Myeloid cell biology and inhibition of anti-tumor immune responses by MPDL3280A in urothelial bladder cancer

Treatment options for metastatic urothelial bladder cancer (UBC) are limited. Mutational complexity is known to be high in UBC and may correlate with increased immunogenicity. MPDL3280A, a human PD-L1 monoclonal antibody containing an engineered Fc-domain designed to promote a Th1-driven response, has demonstrated a RECIST response rate of 43% in diagnostically selected, pretreated patients with UBC. A total of 68 patients (67 with efficacy evaluable) were enrolled in the UBC cohort of the Phase I study; 45% were PD-L1 IHC diagnostic positive as defined by expression of PD-L1 on ≥ 5% of tumor-infiltrating immune cells. In the prescreened UBC population, the prevalence of PD-L1-positive patients was 27%. Comprehensive gene expression analyses of UBC tumors were conducted to interrogate the tumor immune microenvironment in PD-L1-positive tumors and to identify potential mechanisms associated with response or resistance to MPDL3280A. In this study, PD-L1-positive tumors exhibited a high prevalence of gene expression markers associated with T-effector cells (Teff), including perforin, IFNγ, CD8A, granzyme B, granzyme A and EOMES. Additionally, a low baseline signature of genes associated with myeloid cell markers, including IL1B and IL8, appeared to be statistically significantly associated (P<0.01) with MPDL3280A response, suggesting a potential role for myeloid biology in resistance to MPDL3280A treatment in UBC. Tumor burden markers, including CA-125, CA19-9 and human chorionic gonadotropin (HCG), have been associated with chemotherapy response markers in UBC. A marked decrease in these markers, including CEA, CA19-9, CA-125 and HCG, was observed with MPDL3280A response after 1 treatment cycle, potentially enabling an on-treatment monitoring alternative for response to therapy.

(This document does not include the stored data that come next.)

Definition resumed_pending (args : ResumeArgs) (parked : ParkedApproval) (pending_id : Uuid)
    (adapter : string) (bytes : list byte) : Task unit :=
  let session := ra_session_id args in
  let proposal := ra_proposal args in
  let wallet := ra_wallet_pubkey args in
  let fee := PolicyEngine.sr_fee_lamports (pk_simulation parked) in
  let height := pk_last_valid_block_height parked in
  p ← persist_signature cfg session proposal wallet pending_id adapter bytes fee;
  match p with
  | Err e =>
      _ ← audit session pending_id "wallet_signature_persistence_failed" "pipeline"
            [("request_id", PId pending_id); ("approval_request_id", PId (ra_request_id args));
             ("proposal_id", PId (PolicyEngine.tp_id proposal)); ("wallet_pubkey", PText wallet);
             ("error", PText e)] SevError;
      run_event (Publish (TransactionFailed session (PolicyEngine.tp_id proposal) wallet
                            ("durable persist failed after approval: " +:+ e) StSigned))
  | Ok _ =>
      _ ← run_event (MetaInsert pending_id
                       (MkMeta fee (if 0 <? height then Some height else None)));
      _ ← audit session pending_id "wallet_signature_requested_after_approval" "pipeline"
            [("request_id", PId pending_id); ("approval_request_id", PId (ra_request_id args));
             ("proposal_id", PId (PolicyEngine.tp_id proposal)); ("wallet_pubkey", PText wallet)] SevInfo;
      run_event (Publish (WalletSignatureRequested session pending_id (PolicyEngine.tp_id proposal)
                            wallet))
  end.
Lemma wallet_asked_only_for_reviewed_witness :
  ∃ p tx sim v, reviewed config (tail (log_of approved)) p tx sim v ∧
    humans_agreed config (tail (log_of approved)) p v ∧
    tx_to_bytes tx = Ok (sq_finalized_tx_bytes (pn_request (asked_entry (log_of approved)).2)) ∧
    parse_pubkey (PolicyEngine.tp_wallet_pubkey p) =
      Ok (sq_expected_signer (pn_request (asked_entry (log_of approved)).2)) ∧
    sq_session_id (pn_request (asked_entry (log_of approved)).2) = PolicyEngine.tp_session_id p.
Proof.
  apply (wallet_asked_only_for_reviewed config (pool_after approved) (asked_entry (log_of approved)).1).
  - apply pool_reachable, approved_allowed.
  - apply head_suffix, approved_log.
Defined.

Lemma sent_only_reviewed_witness :
  ∃ p tx sim v bytes, reviewed config (tail (log_of returned)) p tx sim v ∧
    humans_agreed config (tail (log_of returned)) p v ∧ tx_to_bytes tx = Ok bytes ∧
    (locally_signed config (tail (log_of returned)) bytes (sent_bytes (log_of returned)) ∨
     externally_signed (tail (log_of returned)) bytes (sent_bytes (log_of returned))).
Proof.
  apply (sent_only_reviewed config (pool_after returned)).
  - apply pool_reachable, returned_allowed.
  - apply head_suffix, returned_log.
Defined.

(** What the local key signed was on record as reviewed. *)
Lemma locally_reviewed : ∃ l p tx sim v, reviewed config l p tx sim v.
Proof.
  destruct (sign_reachable_ok config _ (pool_reachable _ locally_allowed)) as (Hl & _).
  destruct (Hl _ _ (head_suffix _ _ locally_log)) as (_ & p & bytes & Ha & _).
  destruct (authorized_reviewed _ _ _ _ Ha) as (tx & sim & v & Hrev & _). by eexists _, p, tx, sim, v.
Qed.
Lemma reviewed_keeps_instructions_witness : ∃ p (tx agent : Transaction), proposed p agent ∧
  ((length (remove_dups (compute_budget_id :: account_keys (message agent))) ≤ 256)%nat →
   payload tx = payload agent).
Proof.
  destruct locally_reviewed as (l & p & tx & sim & v & Hrev).
  destruct (reviewed_keeps_instructions config l p tx sim v Hrev) as (agent & Hp & Heq).
  by exists p, tx, agent.
Defined.

(** ** What the path does that its comments rule out *)
Definition key_used (l : SignLog) : bool :=
  existsb (λ x, match x with XKeyUsed _ _ => true | _ => false end) l.

(** Two local wallets, W's rules rejecting everything. *)
Definition two_wallets : SigningConfig :=
  MkSigningConfig NoFee [ExternalWalletAdapter; LocalWalletAdapter wallet] rules PolicyEngine.Devnet
    {["W" := [PolicyEngine.MkPolicyRule "frozen" "" PolicyEngine.Always (PolicyEngine.Reject "frozen")]]}
    false 3600 true.
Definition both_keys (i : nat) : SignEnv :=
  let e := env 100 false i in
  MkSignEnv (se_uuid e) (se_channel e) (se_now e) (se_now' e) (se_clock e) (se_today e) (se_daily e)
    (se_session_spend e) (se_fees e) (se_blockhash e) (se_simulate e) (se_send e) (se_height e)
    (se_db e) (se_rules e) (se_bound e) (λ _, true) false.
Definition call_as (name : string) : SignLog :=
  match acts two_wallets
          [Start 0 (task (SigningTool.execute two_wallets
             (MkInput 1%N (Some (base64_of (agent_tx 10))) None (Some name))));
           Go 0 1 60 both_keys] start with
  | Some pl => ss_log (sp_state pl)
  | None => []
  end.

(** The agent names the wallet whose rules are applied, and the local adapter signs with
    the key it was built with: naming the other wallet, a transaction of W is signed
    by W's key although W's rules reject it. *)
Lemma rules_of_another_wallet : key_used (call_as "W") = false ∧ key_used (call_as "V") = true.
Proof. split; by vm_compute. Qed.

(** The second simulation of a tighter limit fails. *)
Definition no_tighter_limit (i : nat) : SignEnv :=
  let e := env 100 false i in
  MkSignEnv (se_uuid e) (se_channel e) (se_now e) (se_now' e) (se_clock e) (se_today e) (se_daily e)
    (se_session_spend e) (se_fees e) (Ok (replicate 32 (byte_of (Z.of_nat i)), 99))
    (λ tx, Ok (MkSimulationValue
       (if existsb (λ ix, bool_decide (cx_data ix = ix_data (set_compute_unit_limit 200000)))
             (msg_instructions (message tx)) then None else Some "limit")
       (Some ["Program consumed 1000 of 200000 compute units"]) None))
    (se_send e) (se_height e) (se_db e) (se_rules e) (se_bound e) (se_keys e) false.
Definition fallen_back : SignLog :=
  match acts config [Start 0 (call 10); Go 0 1 60 no_tighter_limit] start with
  | Some pl => ss_log (sp_state pl)
  | None => []
  end.

(** Then what is signed was never simulated: it has a blockhash of its own. *)
Lemma signed_without_simulation : key_used fallen_back = true ∧
  forallb (λ x, match x with
                | XSimulated tx _ =>
                    negb (existsb (λ y, match y with
                                        | XKeyUsed _ m => bool_decide (m = message_of tx)
                                        | _ => false end) fallen_back)
                | _ => true
                end) fallen_back = true.
Proof. split; by vm_compute. Qed.
(** ** Events of the tasks *)
Notation TrackMap := (gmap (list byte) TrackingRecord).
Inductive TrackEvent :=
(* the node *)
| FetchHeight
| FetchStatuses (sigs : list Signature)
| SendTx (sig : Signature) (tx : Transaction)
| GetSlot
(* the map of records *)
| NothingTracked
| CollectEligible (counter height : Z)
| Observe (sig : Signature) (obs : RpcObservation) (height : Z)
| CollectDropped (height : Z)
| Resent (sig : Signature) (height : Z)
| ResendFailed (sig : Signature)
| CollectFinished (height : Z)
| Forget (sig : Signature)
| ContainsSig (sig : Signature)
| InsertRecord (sig : Signature) (record : TrackingRecord)
(* the table *)
| RowInsert (row : TrackRow)
| RowUpdate (signature new_state : string) (slot : option Z) (err : option string)
| RowMark (signature event_column : string)
| RowLoad
| RowExpire (signature : string)
(* announcements *)
| AuditTx (session : string) (transaction : Uuid) (event_type : string)
    (payload : ApprovalStore.Payload) (severity : ApprovalStore.Severity)
| PublishTx (signature : string) (x : TrackedEvent).

Definition TrackAnswer (e : TrackEvent) : Type :=
  match e with
  | FetchHeight => option Z
  | FetchStatuses _ => option (list (option NodeStatus))
  | SendTx _ _ => Result string unit
  | GetSlot => Result string Z
  | NothingTracked | ContainsSig _ => bool
  | CollectEligible _ _ | CollectFinished _ => list Signature
  | CollectDropped _ => list (Signature * list byte)
  | RowInsert _ | RowMark _ _ | RowExpire _ => Result string unit
  | RowUpdate _ _ _ _ => Result string bool
  | RowLoad => Result string (list TrackRow)
  | _ => unit
  end.
Notation TProg := (Prog TrackAnswer).
(** The return to submitted is not written to the table. *)
Definition row_state (l : list Act) : option string :=
  rw_state <$> tr_rows (tp_state (pool_after l)) !! sig_text signature.
Lemma resent_row_stale :
  tk_state (tracked_after resent) = Submitted ∧ row_state resent = Some "dropped".
Proof. by vm_compute. Qed.

(** Recovery compares slots with block heights: a transaction sent at block height 100
    and valid up to 250 is written off when the node is at slot 5000, though its
    height may be 101; a confirmed one too. *)
Definition confirmed_row : list Act :=
  submitted ++ [Tick 30; Loop 40 (node 101 (at_level AtConfirmed 9)); Receive; Persist 10 (node 101 None)].
Definition recovered (l : list Act) (slot : Z) : list Act := l ++ [Crash; Loop 20 (node slot None)].
Lemma live_row_expired :
  row_state submitted = Some "submitted" ∧ row_state (recovered submitted 5000) = Some "expired" ∧
  tr_records (tp_state (pool_after (recovered submitted 5000))) = ∅ ∧
  row_state confirmed_row = Some "confirmed" ∧ row_state (recovered confirmed_row 5000) = Some "expired".
Proof. by vm_compute. Qed.
(** Within the window it is tracked again, without the bytes to broadcast. *)
Lemma recovered_tracked :
  tr_records (tp_state (pool_after (recovered submitted 120))) !! signature =
    Some (with_bytes (sig_text signature) 5%N 5%N "7" "W" 250 100 None).
Proof. by vm_compute. Qed.
(* ===== verification/LendingPolicy.v ===== *)
(** * The policy of lending actions

    gateway/lending: the snapshot of an obligation with its reserves and oracle feeds,
    the gate on its owner and protocol, the five rules in their order, and the
    budget of deposits with its decimal amounts. *)
From S2P Require Import Prelude WatcherBase RustText Solana OrderDraft DraftFacts.
#[local] Open Scope string_scope.
#[local] Open Scope Z_scope.

(** ** The snapshot (types.rs, snapshot.rs), units by their constructors *)
Record UnderlyingAmount := MkUnderlying { underlying_raw : Z }.
Record CollateralTokenAmount := MkCollateral { collateral_raw : Z }.
Record WadAmount := MkWad { wad_raw : Z }.
Record ChainSlot := MkSlot { slot_raw : Z }.
Record DurationMs := MkDuration { duration_raw : Z }.
Definition slots_since (later earlier : ChainSlot) : Z := Z.max 0 (slot_raw later - slot_raw earlier).

Inductive ProtocolTag := Solend.
Inductive StaleMarker := Fresh | Stale.
Inductive OracleProvider := PythSolanaReceiver | SwitchboardOnDemand | UnknownProvider.
Inductive FeedPublishFreshness := KnownSlot (s : ChainSlot) | UnknownPublish.
#[export] Instance protocol_tag_eq_dec : EqDecision ProtocolTag.
Proof. solve_decision. Defined.
#[export] Instance stale_marker_eq_dec : EqDecision StaleMarker.
Proof. solve_decision. Defined.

Similarly, evaluation of cytokines on treatment identified markers, including IL-6 and IL-10, elevated as early as Cycle 2 only in patients without response to MPDL3280A. These circulating cytokines and tumor-associated gene signatures suggest potential mechanisms associated with resistance and response to MPDL3280A in UBC and provide a rationale for informed combination strategies to further improve treatment benefit in this indication.